Pijar mentari dihari itu. Kini telah usang berserta waktu. Entah senja atau apa, yang jelas, kabut kerinduan itu menutup cerahnya yang gemilang cahaya dihari itu. Hari-hari yang begitu kita buat begitu gaduh,kini telah remsi menjadi sebuah kenangan. Aku dan kamu yang menari didalam gerimis senja itu, kini menjadi senyuman yang rasa-rasanya ingin ku ulang kembali. Padahal, kamu ingat kawan, setelah itu kita harus so kuat menahan pahit obat dan sakitnya jarum suntik dokter. Biarlah, pegangan tanganku tak akan kulepaskan dari telapak tanganmu,walau kulakukan semua lewat angan. Kamu tetaplah sahabatku.
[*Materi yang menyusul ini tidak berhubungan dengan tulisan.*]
Lemma move_to_cache_spec install_dir version f p h : cache_ok install_dir h -> host_files h !! p = Some f ->
  (exists url, served_whole url f) -> reported_version f = Some version \/ reported_version f = None ->
  work_file install_dir p ->
  hwp (move_to_cache p (cached_path install_dir version)) h (fun r h' => resolving install_dir h h' /\
    (r = Ok tt -> is_Some (host_files h' !! cached_path install_dir version))).
Proof.
  intros Hc Hf Hs Hv Hp. unfold move_to_cache.
  rewrite bool_decide_eq_false_2 by (intros ->; by apply work_file_not_cached in Hp).
  unfold hwp at 1. destruct (seen _ h) eqn:Ex; cbn [negb].
  - apply seen_there in Ex. unfold path_exists in Ex. rewrite (cache_files _ _ Hc) in Ex. apply bool_decide_eq_true in Ex as [g Hg].
    apply (hwp_forget io_failed p h). intros h' Hd Ho.
    assert (worked install_dir h h') as Hw by (apply worked_same_dirs; [done|]; eapply only_mono; [|exact Ho]; by intros q <-).
    split; [by apply resolving_worked|]. intros _. destruct Hw as (Ho' & _).
    rewrite Ho' by apply work_file_not_cached. by exists g.
  - apply (hwp_rename io_failed p _ h).
    { intros h' Hd Hfs. split; [|discriminate]. apply resolving_worked; [done|]. apply worked_same_dirs; [done | by rewrite Hfs]. }
    intros h' g Hd Hg Hfs. rewrite Hf in Hg. injection Hg as <-. split.
    { apply (resolving_insert _ version f p); try done. intros Hst. rewrite seen_works in Ex by exact Hst.
      apply path_exists_false in Ex as [_ Ex]. apply eq_None_not_Some. intros Hq. by destruct (Ex _ Hq). }
    intros _. rewrite Hfs, lookup_delete_ne, lookup_insert_eq; [by eexists|]. intros ->. by apply work_file_not_cached in Hp.
Qed.

Lemma download_and_extract_spec url install_dir version h : cache_ok install_dir h ->
  hwp (download_and_extract url install_dir version) h (fun r h' => resolving install_dir h h' /\
    forall p v, r = Ok (p, v) -> p = cached_path install_dir v /\ is_Some (host_files h' !! p)).
Proof.
  intros Hc. unfold download_and_extract. apply hwp_bind.
  eapply hwp_mono; [apply download_archive_spec|]. intros [archive|e] h1 [Hw1 Hdown]; [|by split; [apply resolving_worked|]].
  destruct (Hdown archive eq_refl) as (status & chunks & Hget & Hsucc & Harch).
  apply hwp_bind. eapply hwp_mono; [by apply (extract_spec BINARY_NAME)|]. intros r h2 (Hd2 & Ho2 & Hr2).
  assert (resolving install_dir h h2) as Hres2
    by (apply resolving_worked; [done|]; etransitivity; [exact Hw1 | apply worked_same_dirs; [done|];
        eapply only_mono; [|exact Ho2]; by right]).
  destruct r as [p|e]; [|by split].
  destruct (Hr2 p eq_refl) as (entries & Hent & Hfound). destruct (Hfound p eq_refl) as (Hp & f & Hf & Hun).
  destruct (try_extract_version p f h2 Hf) as (r & Hx & Hrv).
  apply hwp_bind. unfold hwp at 1. rewrite Hx. cbv zeta. rewrite Hrv. set (v := default version (reported_version f)).
  apply hwp_bind. eapply hwp_mono; [apply (move_to_cache_spec install_dir v f)|].
  - apply Hres2.
  - exact Hf.
  - exists url, status, chunks, entries. rewrite <- Harch. by split_and!.
  - subst v. destruct (reported_version f); [by left | by right].
  - by right.
  - intros r' h3 [Hres3 Hok]. assert (resolving install_dir h h3) as Hres by (by eapply resolving_trans).
    destruct r' as [[]|e]; (split; [exact Hres|]); [|discriminate]. intros ? ? [= <- <-]. split; [done | by apply Hok].
Qed.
            Lagu cinta inipun masih untukmu teman. Paying teduh masalalu menguatkan langkahku dalam hujan cobaan. Aku akan tetap melaju. Bukan sebagai seorang pelawan takdir, bukan pula sebagai seorang penantang hidup, apalagi untuk mepredikatkan diri sebagai seorang juara. Bukan untuk itu semua. Karena kamu pun tahu, aku dan kamu tak butuh itu semua. Sebuah cerita sederhana saja yang ingin ku buat. Tentang seorang sahabat, yang berjuang menjaga kisah persahabatannya. Mengajarkan nilai persahabatan pada generasi. Atau setidaknya generasi –generasi itu dapat tertawa mendengar cerita kita. Itu saja. Karena, jika aku menyerah hari ini, kamu tahukan, kisah kitapun akan berakhir hari ini juga. Dan kisah-kisah kita hanya bisa dinikmati aku dan kamu saja.
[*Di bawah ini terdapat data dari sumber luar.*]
(* ===== verification/Registry.v ===== *)
(** * The node registry of the native client

    [ant-client/ant-core/src/node/registry.rs], [node/mod.rs], [config.rs] and the
    option types of [node/types.rs]: a file that lists the nodes of a machine, and
    the commands that add, remove and reset them.  Each command holds a lock from
    its load of the registry to its save; [others] is what other processes do to
    the host while it waits for the lock.  Any call of the file system may fail; a
    process that is killed is one all of whose later calls fail.  Looking whether a
    path exists may fail, too, and then the answer is that it does not. *)

From Stdlib Require Import ZArith Lia Strings.Ascii Strings.String Strings.Byte.
From stdpp Require Import base decidable list strings pretty gmap.
From S2P Require Import Prelude Hex Interfaces Release Files Host Supervisor NodeBinary.

Local Open Scope Z_scope.

(** ** Directories of the program, on Linux

    [env] is the environment.  [None]: [unwrap] of a missing home directory panics. *)

Definition home_dir (env : string -> option string) : option path :=
  components <$> match env "HOME"%string with Some s => Some s | None => env "USERPROFILE"%string end.

Definition xdg_dir (env : string -> option string) (var : string) (default_dir : list string) : option path :=
  base ← match env var with
         | Some s => Some (components s)
         | None => home ← home_dir env; Some (home ++ default_dir)
         end;
  Some (base ++ ["ant"%string]).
            O,ya. Hari ini sudah berada ditengah penghujan. Aku rindu menjadi bocah nakal bersamamu seperti waktu itu. Dikejar paman-paman petani. Lalu diam-diam penuh lebel-lebel nakal pada kita. Heh, sekarang aku tahu, kenapa seseorang bisa marah hanya karena beberapa buah jagung saja. Satu hal yang tak mengerti waktu itu. Tapi, apa mereka juga tak pernah berada pada masa-masa kita waktu itu. Kenapa tak memaklumi layaknya kita yang kini dewasa dan mengerti alasan mereka marah waktu itu?, entahlah…
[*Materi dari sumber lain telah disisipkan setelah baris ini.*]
(** Where a handler stands; it has no lock but when it is killing a node. *)
Inductive task :=
| PostNodes (opts : AddNodeOpts)
| DeleteNode (id : Z)
| Deleting (id : Z)
| PostStartNode (id : Z)
| StartingNode (id : Z) (config : NodeConfig)
| PostStartAll
| StartingAll (configs : list NodeConfig) (res : StartNodeResult)
| PostStopNode (id : Z)
| StoppingNode (id : Z) (config : NodeConfig)
| KillingNode (id : Z) (config : NodeConfig)
| PostStopAll
| StoppingAll (configs : list (Z * string))
| KillingAll (id : Z) (name : string) (configs : list (Z * string)) (res : StopNodeResult)
| PostReset
| Resetting
| Refreshing (r : reply).

Record daemon := mkDaemon { mem : NodeRegistry; super : world; machine : host }.

Definition already_running_error (w : world) (id : Z) : http_error :=
  mkHttpError CONFLICT ("Node " ++ pretty id ++ " is already running")
    (Some (mkCurrentState id Running (node_pid (sup w) id) (node_uptime_secs (sup w) id (now w)))).

Definition not_running_error (w : world) (id : Z) : http_error :=
  mkHttpError CONFLICT ("Node " ++ pretty id ++ " is not running")
    (Some (mkCurrentState id (status_or_stopped (sup w) id) None None)).

Definition running_error (id : Z) : http_error :=
  mkHttpError CONFLICT ("Cannot remove node " ++ pretty id ++ " while it is running. Stop it first.")
    (Some (mkCurrentState id Running None None)).

Definition still_running_error (n : Z) : http_error :=
  mkHttpError CONFLICT (show_error (NodesStillRunning n)) None.

(** [post_start_node] with the write lock. *)
Definition start_reply (w : world) (config : NodeConfig) (id : Z) (l : launch) : reply * world :=
  if is_running (sup w) id then (Refused (already_running_error w id), w)
  else
    let '(r, w') := start_in w (config_id config) l in
    (match r with
     | Ok p => NodeUp (config_id config) (service_name config) p
     | Err (NodeAlreadyRunning id) => Refused (already_running_error w' id)
     | Err e => Refused (internal e)
     end, w').

(** One round of the loop of [post_start_all]. *)
Definition start_one (w : world) (config : NodeConfig) (res : StartNodeResult) (l : launch) : StartNodeResult * world :=
  let id := config_id config in
  if is_running (sup w) id then (mkStartResult (started res) (start_failed res) (already_running res ++ [id]), w)
  else
    let '(r, w') := start_in w id l in
    (match r with
     | Ok p => mkStartResult (started res ++ [(id, service_name config, p)]) (start_failed res) (already_running res)
     | Err (NodeAlreadyRunning id) => mkStartResult (started res) (start_failed res) (already_running res ++ [id])
     | Err e => mkStartResult (started res) (start_failed res ++ [(id, service_name config, show_error e)]) (already_running res)
     end, w').

(** [post_stop_node] with the write lock. *)
Definition stop_reply (w : world) (config : NodeConfig) (id : Z) : (task + reply) * world :=
  if negb (is_running (sup w) id) then (inr (Refused (not_running_error w id)), w)
  else
    let '(r, w') := stop_begin_in w id in
    (match r with
     | Ok _ => inl (KillingNode id config)
     | Err (NodeNotRunning id) => inr (Refused (not_running_error w' id))
     | Err e => inr (Refused (internal e))
     end, w').

(** [post_stop_all] with the write lock, between two awaits. *)
Definition stop_all_reply (w : world) (configs : list (Z * string)) (res : StopNodeResult) : (task + reply) * world :=
  let '(res, next, w') := stop_next w configs res in
  (match next with
   | Some (id, name, configs) => inl (KillingAll id name configs res)
   | None => inr (AllDown res)
   end, w').

(** The supervisor's lock: who needs it for the next step, and who has it. *)
Definition needs_supervisor (t : task) : bool :=
  match t with
  | DeleteNode _ | StartingNode _ _ | StartingAll (_ :: _) _ | StoppingNode _ _ | StoppingAll _ | PostReset => true
  | _ => false
  end.

Definition holds (t : task) : bool := match t with KillingNode _ _ | KillingAll _ _ _ _ => true | _ => false end.

Definition ready (d : daemon) (t : task) : bool := negb (needs_supervisor t && bool_decide (is_Some (stopping (super d)))).

(** A dropped handler gives its lock back. *)
Definition dropped (d : daemon) (t : task) : daemon :=
  if holds t then
    let w := super d in mkDaemon (mem d) (mkWorld (sup w) (procs w) (monitors w) (now w) None) (machine d)
  else d.

Section Steps.
Context `{!Codec serde_json (Z * gmap Z NodeConfig * Z), !BinaryTools} {stats : Stats}.
Context (target_os target_arch : string) (ant_dir p : path) (others : host -> host).
Definition daemon_process : process :=
  mkProcess (Some (concat ((fun a => str_to_bytes a ++ [x00]) <$> ["/usr/bin/ant"; "node"; "daemon"; "run"]%string))) true.
Definition other_process : process := mkProcess (Some (str_to_bytes "/usr/bin/phantom-daemon" ++ [x00])) true.

Definition no_files : host := mkHost (mkDisk ∅ []) ∅.
Definition announced (pid port : Z) (h : host) : host := (server_start sample_daemon_config pid (Ok port) h).2.

(** A daemon that exits, and removes its files, when it is signalled. *)
Definition obedient (pid : Z) (_ : nat) (sent : list Z) (m : host * gmap Z process) : host * gmap Z process :=
  if bool_decide (pid ∈ sent) then ((server_cleanup sample_daemon_config m.1).2, base.delete pid m.2) else m.

Lemma started_daemon_is_found_witness :
  let st := mkMachine (announced 8 5000 no_files) {[ 8 := daemon_process ]} [] in
  info sample_daemon_config st =
    (Ok (mkDaemonInfo true (Some 8) (Some 5000) (Some "http://127.0.0.1:5000/api/v1"%string)), st) /\
  (stop (obedient 8) sample_daemon_config st).1 = Ok 8.
Proof.
  destruct (started_daemon_is_found sample_daemon_config 8 5000 5000 no_files (announced 8 5000 no_files)
    {[ 8 := daemon_process ]} []) as [Hi Hr]; [done | done | done | reflexivity | reflexivity |].
  destruct Hr as [_ Hstop]; [reflexivity|]. split; [exact Hi|].
  apply (Hstop (obedient 8) _ 0%nat eq_refl); [reflexivity | lia | reflexivity].
Defined.

(** A daemon that crashed leaves its port file, and [start] takes its port for that
    of the new daemon, which has not written its own yet. *)
Definition announcing (pid port : Z) (k : nat) (_ : list Z) (m : host * gmap Z process) : host * gmap Z process :=
  if (k =? 3)%nat then (announced pid port m.1, m.2) else m.

Lemma stale_port_is_reported :
  let st := mkMachine (announced 7 4000 no_files) ∅ [] in
  (start (announcing 8 5000) sample_daemon_config (Ok (Some "/usr/bin/ant"%string)) (Some 8) st).1 =
    Ok (mkDaemonStart false 8 (Some 4000)).
Proof. vm_compute. reflexivity. Qed.

(** When the pid of a daemon that crashed was given to another process, [start] says
    that the daemon is running; [stop] sees that it is not. *)
Lemma reused_pid_prevents_start :
  let st := mkMachine (announced 7 4000 no_files) {[ 7 := other_process ]} [] in
  (start (fun _ _ m => m) sample_daemon_config (Ok (Some "/usr/bin/ant"%string)) (Some 8) st).1 =
    Ok (mkDaemonStart true 7 (Some 4000)) /\
  is_ok (stop (fun _ _ m => m) sample_daemon_config st).1 = false.
Proof. vm_compute. split; reflexivity. Qed.

(** A daemon that needs more than two seconds to write its files is started twice. *)
Lemma slow_daemon_is_started_twice :
  let st := mkMachine no_files ∅ [] in
  let '(r1, st1) := start (fun _ _ m => m) sample_daemon_config (Ok (Some "/usr/bin/ant"%string)) (Some 8) st in
  let '(r2, st2) := start (fun _ _ m => m) sample_daemon_config (Ok (Some "/usr/bin/ant"%string)) (Some 9) st1 in
  r1 = Ok (mkDaemonStart false 8 None) /\ r2 = Ok (mkDaemonStart false 9 None) /\
  m_procs st2 = {[ 8 := daemon_process; 9 := daemon_process ]}.
Proof. vm_compute. repeat split; reflexivity. Qed.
            Disini, kerinduan itu terjaga untukmu. Tapi, aku ingin bercerita padamu. Disini ada orang-orang sepertimu danteman-teman yang lain. Dengan wajah yang berbeda, kalian merasuk dalam jiwa mereka. Tempat inipun menjadi indah. Menjadi latar cerita yang menulis kisa-kisah baru. Mungkin akupun akan merindukan tempat dan orang-orang sini kelak. Walau tak kupungkiri, aku ingin pulang bersama setiap detik yang berdetak. Tik.. tokk… tikk.. tok.. aku rindu kalian semua.
            Mungkin beginilah scenario hidup. Kita tak akan pernah asing. Kita hanya saling merindukan. Disetiap tempat selalu ada saja orang-orang lucu sepertimu. Ada juga yang pemarah, penghasut, orang over idealis, ramah, pendiam, naïf, pokoknya lengkap. Dan bersama keragaman karakter itulah sebuah kisah ditulis dan dikenangkan lalu dirindukan. Kawan, aku masih bisa hidup tanpamu, tapi jujur ku akui, ada kegelisahan saat kita jauh. Aku ingin pulang. Aku ingin mewujudkan cita-cita kita yang mungkin naïf.
            Untuk sementara, biarlah begini. Biar kita saling berusaha saling menjadikan kebanggaan satu sama lain. Karena dunia pertemanan itu bukan sekedar menghabiskan waktu bersama. Melainkan, saling menjaga kisah, kerinduan dan berusaha saling membanggakan.